The simplest low pass FIR filter you can try is y(n) = x(n) + x(n-1). You can implement this quite easily in VHDL. Below is a very simple block diagram of the hardware you want to implement.
According to the formula, you need the current and previous ADC samples in order to get the appropriate output. What you should do is to latch the incoming ADC samples on the falling edge of the clock, and perform the appropriate calculations on the rising edge in order to get the appropriate output. Since you are adding two 16-bit values together, it's possible you'll end up with a 17-bit answer. You should store the input into 17-bit registers and use a 17-bit adder. Your output, however, will be the lower 16 bits of the answer. Code might look something like this but I can't guarantee that it will work completely since I haven't tested it, let alone synthesized it.

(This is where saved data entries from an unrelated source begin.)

(** * Collaboration networks (silver layer): a shallow embedding

    The development follows [src/silver/collaboration_networks.py]:
    the function [process_collaboration_networks] reads four lists of
    JSON records, collects the contributors of every repository, links
    every two contributors of a repository, and derives edge, user,
    repository, hub and summary metrics.

    Python values are modelled as follows.
    - JSON values: the inductive [json]; numbers are integers here.
    - Exceptions: the [outcome] monad.
    - [dict] / [defaultdict]: association lists in insertion order, with
      pairwise different keys.
    - [set]: the list of its elements in iteration order.  Python leaves
      that order unspecified, so insertion is a parameter ([PySet]).
    - [int]: [Z]; the quotient of [/]: a reduced fraction in [Q].
    - [list.sort(key=..., reverse=True)]: a stable sort by decreasing key. *)

From Stdlib Require Import String Ascii Bool ZArith QArith Lia.
From Stdlib Require Import List Permutation Sorted.
Import ListNotations.

Local Open Scope string_scope.
Local Open Scope list_scope.
Local Open Scope Z_scope.

Set Implicit Arguments.
Set Warnings "-register-all".

(** ** Exceptions *)

Inductive exn : Set :=
| AttributeError
| KeyError
| TypeError
| ZeroDivisionError.

(** [Unmodelled] marks a run that Python continues with a repository name
    or a login that is a number or a boolean: the graph stage below is
    typed over strings, so such a run is not followed further. *)
Inductive outcome (A : Type) : Type :=
| Ok (a : A)
| Raise (e : exn)
| Unmodelled.

Arguments Ok {A} a.
Arguments Raise {A} e.
Arguments Unmodelled {A}.

Definition bind {A B : Type} (m : outcome A) (k : A -> outcome B) : outcome B :=
  match m with
  | Ok a => k a
  | Raise e => Raise e
  | Unmodelled => Unmodelled
  end.

Notation "x <- m ;; k" := (bind m (fun x => k))
  (at level 61, m at next level, right associativity).

(** A [for] loop whose body may raise. *)
Fixpoint for_each {S A : Type} (body : S -> A -> outcome S) (l : list A) (s : S)
  : outcome S :=
  match l with
  | [] => Ok s
  | a :: l' => s' <- body s a ;; for_each body l' s'
  end.

(** ** JSON values *)

Inductive json : Type :=
| JNull
| JBool (b : bool)
| JNum (z : Z)
| JStr (s : string)
| JList (l : list json)
| JDict (d : list (string * json)).

Definition jdict : Type := list (string * json).

Fixpoint lookup (k : string) (d : jdict) : option json :=
  match d with
  | [] => None
  | (k', v) :: d' => if String.eqb k k' then Some v else lookup k d'
  end.

(** Truth value of a JSON value in a condition. *)
Definition truthy (v : json) : bool :=
  match v with
  | JNull => false
  | JBool b => b
  | JNum z => negb (z =? 0)
  | JStr s => negb (String.eqb s "")
  | JList l => match l with [] => false | _ => true end
  | JDict d => match d with [] => false | _ => true end
  end.

(** [o.get(k, default)]: only a dict has a [get] attribute. *)
Definition py_get (o : json) (k : string) (default : json) : outcome json :=
  match o with
  | JDict d => Ok (match lookup k d with Some v => v | None => default end)
  | _ => Raise AttributeError
  end.

(** [o[k]] with a string [k]. *)
Definition py_item (o : json) (k : string) : outcome json :=
  match o with
  | JDict d => match lookup k d with Some v => Ok v | None => Raise KeyError end
  | _ => Raise TypeError
  end.

(** [k in o] with a string [k]: key of a dict, element of a list,
    substring of a string. *)
Definition py_contains (k : string) (o : json) : outcome bool :=
  match o with
  | JDict d => Ok (match lookup k d with Some _ => true | None => false end)
  | JList l =>
      Ok (existsb (fun v => match v with JStr s => String.eqb k s | _ => false end) l)
  | JStr s => Ok (match String.index 0 k s with Some _ => true | None => false end)
  | _ => Raise TypeError
  end.

(** ** Equality tests on keys *)

Class EqDec (K : Type) := eq_dec : forall a b : K, {a = b} + {a <> b}.

#[export] Instance string_EqDec : EqDec string := string_dec.

#[export] Instance option_EqDec {K} `{EqDec K} : EqDec (option K).
Proof. intros a b. unfold EqDec in *. decide equality. Defined.

#[export] Instance pair_EqDec {K L} `{EqDec K} `{EqDec L} : EqDec (K * L).
Proof. intros a b. unfold EqDec in *. decide equality. Defined.

Definition mem {K} `{EqDec K} (x : K) (l : list K) : bool :=
  if in_dec eq_dec x l then true else false.

(** ** Dictionaries in insertion order *)

Section Dict.
Context {K V : Type} `{EqDec K}.

Definition dict : Type := list (K * V).

Definition keys (d : dict) : list K := map fst d.
Definition values (d : dict) : list V := map snd d.

Fixpoint dict_get (k : K) (d : dict) : option V :=
  match d with
  | [] => None
  | (k', v) :: d' => if eq_dec k k' then Some v else dict_get k d'
  end.

(** [d[k]] of a [defaultdict]: the stored value, or the default. *)
Definition dd_get (default : V) (k : K) (d : dict) : V :=
  match dict_get k d with Some v => v | None => default end.

(** [d[k].m(...)] on a [defaultdict]: the value under [k] is changed in
    place; a missing key is first entered, last, with the default. *)
Fixpoint dd_update (default : V) (f : V -> V) (k : K) (d : dict) : dict :=
  match d with
  | [] => [(k, f default)]
  | (k', v) :: d' =>
      if eq_dec k k' then (k', f v) :: d'
      else (k', v) :: dd_update default f k d'
  end.

(** [d[k] = v] on a plain dict. *)
Fixpoint dict_set (k : K) (v : V) (d : dict) : dict :=
  match d with
  | [] => [(k, v)]
  | (k', v') :: d' =>
      if eq_dec k k' then (k', v) :: d' else (k', v') :: dict_set k v d'
  end.
End Dict.

Arguments dict K V : clear implicits.

(** ** Sets *)

(** A set is the list of its elements in iteration order.  [set_add] is
    [s.add(x)]: nothing changes when [x] is there already, otherwise [x]
    joins the elements, at a place Python does not specify. *)
Class PySet := {
  set_add : string -> list string -> list string;
  set_add_old : forall x s, In x s -> set_add x s = s;
  set_add_new : forall x s, ~ In x s -> Permutation (set_add x s) (x :: s)
}.

Definition pyset : Type := list string.

(** One implementation: iteration in insertion order. *)
Definition add_last (x : string) (s : pyset) : pyset :=
  if mem x s then s else s ++ [x].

signal x_prev, x_curr, y_n: signed(16 downto 0);
signal filter_out: std_logic_vector(15 downto 0);
process (clk) is
if falling_edge(clk) then
x_prev <= x_curr;
x_curr <= signed('0' & ADC_output); --since ADC is 16 bits
process (clk) is
if rising_edge(clk) then
y_n <= x_curr + x_prev;
filter_out <= std_logic_vector(y_n(15 downto 0)); --only use the lower 16 bits of answer
As you can see, you can use this general idea to add in more complicated formulas, such as ones with coefficients. More complicated formulas, like IIR filters, may require the use of variables to get algorithm logic correct. Finally, an easy way to get around filters that have real numbers as coefficients is to find a scale factor so that all the numbers end up being as close to whole numbers as possible. Your final result will have to be scaled back down by the same factor to get the correct result.
I hope this can be of use to you and help you get the ball rolling.
*This has been edited so that the data latching and output latching are in separate processes. Also using signed types instead of std_logic_vector. I'm assuming your ADC input is going to be a std_logic_vector signal.